I sometimes wonder how the hell I ended up with a doctorate in English. I was never the Smiths-loving high schooler with the soul of a poet. Portrait of the Artist did nothing for me, except for the “horrors of hell” sermons. I don’t think I finished Billy Budd. Bo-ring. Crime and Punishment, what a drag. And all this despite having really great English teachers. (Take heart, all you teachers out there, and remember Helldriver when you are losing patience with your students.) My first two years of college I was a physics major, and I kept on taking science courses as electives after switching majors. But there was something else I was doing the whole time that served as a thread linking everything together, and keel and rudder for wherever I happened to be going. I came to literature through a back door, figuring that if I wanted to write, I should have a better idea about how the craft had been practiced in the past. I had somehow managed to get a B.A. in The Writing Seminars with only three straight-up lit classes under my belt. (Do the seams show? It’s all homespun.)

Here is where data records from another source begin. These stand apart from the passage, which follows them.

(** * Résumé field inference of the job-application backend

    A shallow embedding of [src/backend/server.js]: the regular expressions
    of [extractPersonalInfo], [extractEducation], [extractSkills] and
    [extractProjects], run by a backtracking matcher that follows the
    ECMAScript pattern semantics, the text helpers the code calls
    ([trim], [split], [replace], [JSON.stringify]) and the [/submit]
    handler with its collaborators.

    Text is a [string] of code units in the range 0..255.  Every character
    that occurs in a pattern of the program is ASCII, so a letter outside
    ASCII never equals one of them, with or without the [i] flag. *)

From Stdlib Require Import Bool Arith Lia List Ascii String ZArith DecimalString.
From Stdlib Require Import Strings.Byte.
Import ListNotations.
Open Scope string_scope.
Open Scope list_scope.
Open Scope nat_scope.

(** ** Characters *)

Module Char.

Definition code (c : ascii) : nat := nat_of_ascii c.

Definition inRange (lo hi c : ascii) : bool :=
  (code lo <=? code c) && (code c <=? code hi).

Definition isUpper (c : ascii) : bool := inRange "A" "Z" c.
Definition isLower (c : ascii) : bool := inRange "a" "z" c.
Definition isLetter (c : ascii) : bool := isUpper c || isLower c.
Definition isDigit (c : ascii) : bool := inRange "0" "9" c.

(** WhiteSpace and LineTerminator of ECMAScript below U+0100: TAB, LF, VT,
    FF, CR, SP and NBSP.  The class [\s] and [String.prototype.trim] use
    the same set. *)
Definition isWhiteSpace (c : ascii) : bool :=
  existsb (Nat.eqb (code c)) [9; 10; 11; 12; 13; 32; 160].

Definition toUpperCase (c : ascii) : ascii :=
  if isLower c then ascii_of_nat (code c - 32) else c.

Definition toLowerCase (c : ascii) : ascii :=
  if isUpper c then ascii_of_nat (code c + 32) else c.

(** Canonicalize of the pattern semantics (no [u] flag): upper case when
    the [i] flag is set. *)
Definition canonicalize (ignoreCase : bool) (c : ascii) : ascii :=
  if ignoreCase then toUpperCase c else c.

Definition LF : ascii := "010".

End Char.

(** ** Strings *)

Module Str.

Fixpoint drop (n : nat) (s : string) : string :=
  match n, s with
  | S n', String _ s' => drop n' s'
  | _, _ => s
  end.

Definition take (n : nat) (s : string) : string := substring 0 n s.

Fixpoint all (p : ascii -> bool) (s : string) : bool :=
  match s with
  | EmptyString => true
  | String c s' => p c && all p s'
  end.

Fixpoint trimStart (s : string) : string :=
  match s with
  | String c s' => if Char.isWhiteSpace c then trimStart s' else s
  | EmptyString => EmptyString
  end.

Fixpoint trimEnd (s : string) : string :=
  match s with
  | EmptyString => EmptyString
  | String c s' =>
      match trimEnd s' with
      | EmptyString => if Char.isWhiteSpace c then EmptyString else String c EmptyString
      | t => String c t
      end
  end.

(** [String.prototype.trim] *)
Definition trim (s : string) : string := trimEnd (trimStart s).

(** [String.prototype.split] with a one-character separator: the result
    always has at least one element. *)
Fixpoint split (sep : ascii) (s : string) : list string :=
  match s with
  | EmptyString => [EmptyString]
  | String c s' =>
      if Ascii.eqb c sep then EmptyString :: split sep s'
      else match split sep s' with
           | h :: t => String c h :: t
           | [] => [String c EmptyString]
           end
  end.

Definition nl : string := String Char.LF EmptyString.

(** Lines of a text joined by line feeds, to write test inputs. *)
Definition lines (l : list string) : string := String.concat nl l.

End Str.

(** ** Patterns *)

Module Pattern.

(** Members of a character class. *)
Inductive classItem : Type :=
| CChar (c : ascii)
| CRange (lo hi : ascii)
| CSpace                      (* \s *)
| CNonSpace                   (* \S *)
| CDigit.                     (* \d *)

Inductive regex : Type :=
| Eps
| Chr (c : ascii)
| Cls (cs : list classItem)
| Seq (r1 r2 : regex)
| Alt (r1 r2 : regex)
| Rep (min : nat) (max : option nat) (greedy : bool) (r : regex)
| Grp (n : nat) (r : regex)   (* capturing parentheses, numbered from 1 *)
| Look (r : regex)            (* (?= ... ) *)
| Eoi.                        (* $ without the m flag *)

(** A pattern literal [/.../] with its flags; no literal of the inference
    functions has the [g] or [m] flag. *)
Record RegExp : Type := mkRegExp { source : regex; ignoreCase : bool }.

Fixpoint Lit (s : string) : regex :=
  match s with
  | EmptyString => Eps
  | String c s' => Seq (Chr c) (Lit s')
  end.

Fixpoint cat (l : list regex) : regex :=
  match l with
  | [] => Eps
  | r :: l' => Seq r (cat l')
  end.

Fixpoint alts (r : regex) (l : list regex) : regex :=
  match l with
  | [] => r
  | r' :: l' => Alt r (alts r' l')
  end.

Definition Opt (r : regex) : regex := Rep 0 (Some 1) true r.       (* r? *)
Definition Star (r : regex) : regex := Rep 0 None true r.          (* r* *)
Definition Plus (r : regex) : regex := Rep 1 None true r.          (* r+ *)
Definition LazyStar (r : regex) : regex := Rep 0 None false r.     (* r*? *)
Definition Times (n : nat) (r : regex) : regex := Rep n (Some n) true r. (* r{n} *)
Definition AtLeast (n : nat) (r : regex) : regex := Rep n None true r.   (* r{n,} *)
Definition Between (n k : nat) (r : regex) : regex := Rep n (Some k) true r. (* r{n,k} *)

Definition itemMem (i : classItem) (c : ascii) : bool :=
  match i with
  | CChar a => Ascii.eqb a c
  | CRange lo hi => Char.inRange lo hi c
  | CSpace => Char.isWhiteSpace c
  | CNonSpace => negb (Char.isWhiteSpace c)
  | CDigit => Char.isDigit c
  end.

Definition setMem (cs : list classItem) (c : ascii) : bool :=
  existsb (fun i => itemMem i c) cs.

(** CharacterSetMatcher: [ch] is accepted when the set has a member [a]
    with Canonicalize(a) = Canonicalize(ch).  With the [i] flag these [a]
    are [ch] itself, its upper-case and its lower-case form. *)
Definition classMatch (ignoreCase : bool) (cs : list classItem) (ch : ascii) : bool :=
  if ignoreCase
  then setMem cs ch || setMem cs (Char.toUpperCase ch) || setMem cs (Char.toLowerCase ch)
  else setMem cs ch.

Definition charMatch (ignoreCase : bool) (a ch : ascii) : bool :=
  Ascii.eqb (Char.canonicalize ignoreCase a) (Char.canonicalize ignoreCase ch).

(** Numbers of the capturing parentheses inside a pattern. *)
Fixpoint groups (r : regex) : list nat :=
  match r with
  | Eps | Chr _ | Cls _ | Eoi => []
  | Seq r1 r2 | Alt r1 r2 => groups r1 ++ groups r2
  | Rep _ _ _ r1 | Look r1 => groups r1
  | Grp n r1 => n :: groups r1
  end.

(** Match state: the end index, the input from there on and the captures
    (the newest entry for a number is the current one; [None] is
    undefined). *)
Record state : Type := mkState {
  endIndex : nat;
  rest : string;
  captures : list (nat * option string)
}.

Definition advance (x : state) (s' : string) : state :=
  mkState (S (endIndex x)) s' (captures x).

Definition clear (ns : list nat) (x : state) : state :=
  mkState (endIndex x) (rest x) (map (fun n => (n, None)) ns ++ captures x).

Definition isZero (mx : option nat) : bool :=
  match mx with Some 0 => true | _ => false end.

(** RepeatMatcher(m, min, max, greedy, x, c) with the capture numbers [ns]
    of the repeated pattern, which every iteration resets.  An iteration
    with [min = 0] that consumes nothing is refused, so a quantifier on
    [x] needs at most [min + length (rest x)] iterations; [fuel] counts
    them down. *)
Fixpoint repeatMatcher (m : state -> (state -> option state) -> option state)
    (ns : list nat) (greedy : bool) (c : state -> option state)
    (fuel min : nat) (max : option nat) (x : state) {struct fuel} : option state :=
  match fuel with
  | 0 => None
  | S fuel' =>
      if isZero max then c x
      else
        let d := fun y =>
          if (min =? 0) && (endIndex y =? endIndex x) then None
          else repeatMatcher m ns greedy c fuel' (pred min) (option_map pred max) y in
        let xr := clear ns x in
        if negb (min =? 0) then m xr d
        else if greedy then
          match m xr d with
          | Some z => Some z
          | None => c x
          end
        else
          match c x with
          | Some z => Some z
          | None => m xr d
          end
  end.

(** The matcher of a pattern, in continuation-passing style as in the
    ECMAScript definition: [matcher i r x c] tries [r] at [x] and hands
    each candidate end state to [c], in priority order, until [c]
    accepts. *)
Fixpoint matcher (i : bool) (r : regex) (x : state) (c : state -> option state)
  {struct r} : option state :=
  match r with
  | Eps => c x
  | Chr a =>
      match rest x with
      | String ch s' => if charMatch i a ch then c (advance x s') else None
      | EmptyString => None
      end
  | Cls cs =>
      match rest x with
      | String ch s' => if classMatch i cs ch then c (advance x s') else None
      | EmptyString => None
      end
  | Seq r1 r2 => matcher i r1 x (fun y => matcher i r2 y c)
  | Alt r1 r2 =>
      match matcher i r1 x c with
      | Some z => Some z
      | None => matcher i r2 x c
      end
  | Rep min max greedy r1 =>
      repeatMatcher (matcher i r1) (groups r1) greedy c
        (S (min + String.length (rest x))) min max x
  | Grp n r1 =>
      matcher i r1 x (fun y =>
        c (mkState (endIndex y) (rest y)
             ((n, Some (Str.take (endIndex y - endIndex x) (rest x))) :: captures y)))
  | Look r1 =>
      match matcher i r1 x Some with
      | Some y => c (mkState (endIndex x) (rest x) (captures y))
      | None => None
      end
  | Eoi =>
      match rest x with
      | EmptyString => c x
      | String _ _ => None
      end
  end.

(** The array a successful [String.prototype.match] returns. *)
Record matchResult : Type := mkMatch {
  index : nat;
  whole : string;                        (* element 0 *)
  caps : list (nat * option string)
}.

Fixpoint lookup (n : nat) (l : list (nat * option string)) : option string :=
  match l with
  | [] => None
  | (k, v) :: l' => if k =? n then v else lookup n l'
  end.

(** Element [n >= 1] of the match array; [None] is [undefined]. *)
Definition group (n : nat) (mr : matchResult) : option string := lookup n (caps mr).

(** RegExpBuiltinExec without [g]: the first index, from [i] on, at which
    the pattern matches. *)
Fixpoint scan (re : RegExp) (i : nat) (s : string) : option matchResult :=
  match matcher (ignoreCase re) (source re) (mkState i s []) Some with
  | Some e => Some (mkMatch i (Str.take (endIndex e - i) s) (captures e))
  | None =>
      match s with
      | EmptyString => None
      | String _ s' => scan re (S i) s'
      end
  end.

(** [text.match(re)]; [None] is [null]. *)
Definition exec (re : RegExp) (text : string) : option matchResult := scan re 0 text.

(** [text.replace(re, '')]: the first match is cut out. *)
Definition remove (re : RegExp) (text : string) : string :=
  match exec re text with
  | Some mr => (Str.take (index mr) text ++ Str.drop (index mr + String.length (whole mr)) text)%string
  | None => text
  end.

End Pattern.

(** ** JavaScript values and results *)

Module Js.

Inductive exn : Type :=
| TypeError (msg : string)
| Error (msg : string).

Inductive result (A : Type) : Type :=
| Ok (a : A)
| Throw (e : exn).

Arguments Ok {A} a.
Arguments Throw {A} e.

Definition bind {A B : Type} (r : result A) (f : A -> result B) : result B :=
  match r with
  | Ok a => f a
  | Throw e => Throw e
  end.

(** [Number.isSafeInteger] on an integer *)
Definition isSafeInteger (z : Z) : bool := (Z.abs z <=? 9007199254740991)%Z.

(** A Number that is a safe integer; these print in plain decimal. *)
Record SafeInteger : Type := mkSafeInteger {
  int : Z;
  int_safe : isSafeInteger int = true
}.

(** The values an argument can be.  [VObject] lists the properties in the
    order of their enumeration.  [VOther] is a value of any other kind: a
    Number that is not a safe integer, a BigInt, a function, a symbol, a
    Date or another object with a [toJSON] method, a reference back into
    the structure that holds it.  It carries what serialising it at its
    place gives (SerializeJSONProperty): a text, [undefined] or a throw. *)
#[warnings="-register-all"]
Inductive value : Type :=
| VUndefined
| VNull
| VBool (b : bool)
| VNumber (n : SafeInteger)
| VString (s : string)
| VArray (l : list value)
| VObject (l : list (string * value))
| VOther (json : result (option string)).

Definition hexDigit (n : nat) : ascii :=
  if n <? 10 then ascii_of_nat (48 + n) else ascii_of_nat (87 + n).

(** QuoteJSONString *)
Definition escape (c : ascii) : string :=
  let n := Char.code c in
  if n =? 34 then String "\" (String c "")
  else if n =? 92 then "\\"
  else if n =? 8 then "\b"
  else if n =? 9 then "\t"
  else if n =? 10 then "\n"
  else if n =? 12 then "\f"
  else if n =? 13 then "\r"
  else if n <? 32 then
    String "\" (String "u" (String "0" (String "0"
      (String (hexDigit (n / 16)) (String (hexDigit (n mod 16)) "")))))
  else String c "".

Fixpoint quoteBody (s : string) : string :=
  match s with
  | EmptyString => EmptyString
  | String c s' => (escape c ++ quoteBody s')%string
  end.

Definition quote (s : string) : string :=
  (String "034" (quoteBody s) ++ String "034" "")%string.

With music, the story is somewhat different. I grew up with it all around me. But the trajectory has been similar: wanting to write about music has opened doors I would otherwise have been disinclined—whether too scared, lazy, or just too preoccupied with other things—to open. Writes Jacques Barzun: “Perhaps it [music] must be talked about if it is to give its devotees full measure in enjoyment and significance.” Or, perhaps it is the desire to talk about it, to articulate and find meaning in what we hear, that predisposes us to apply our emotional and critical faculties most fully.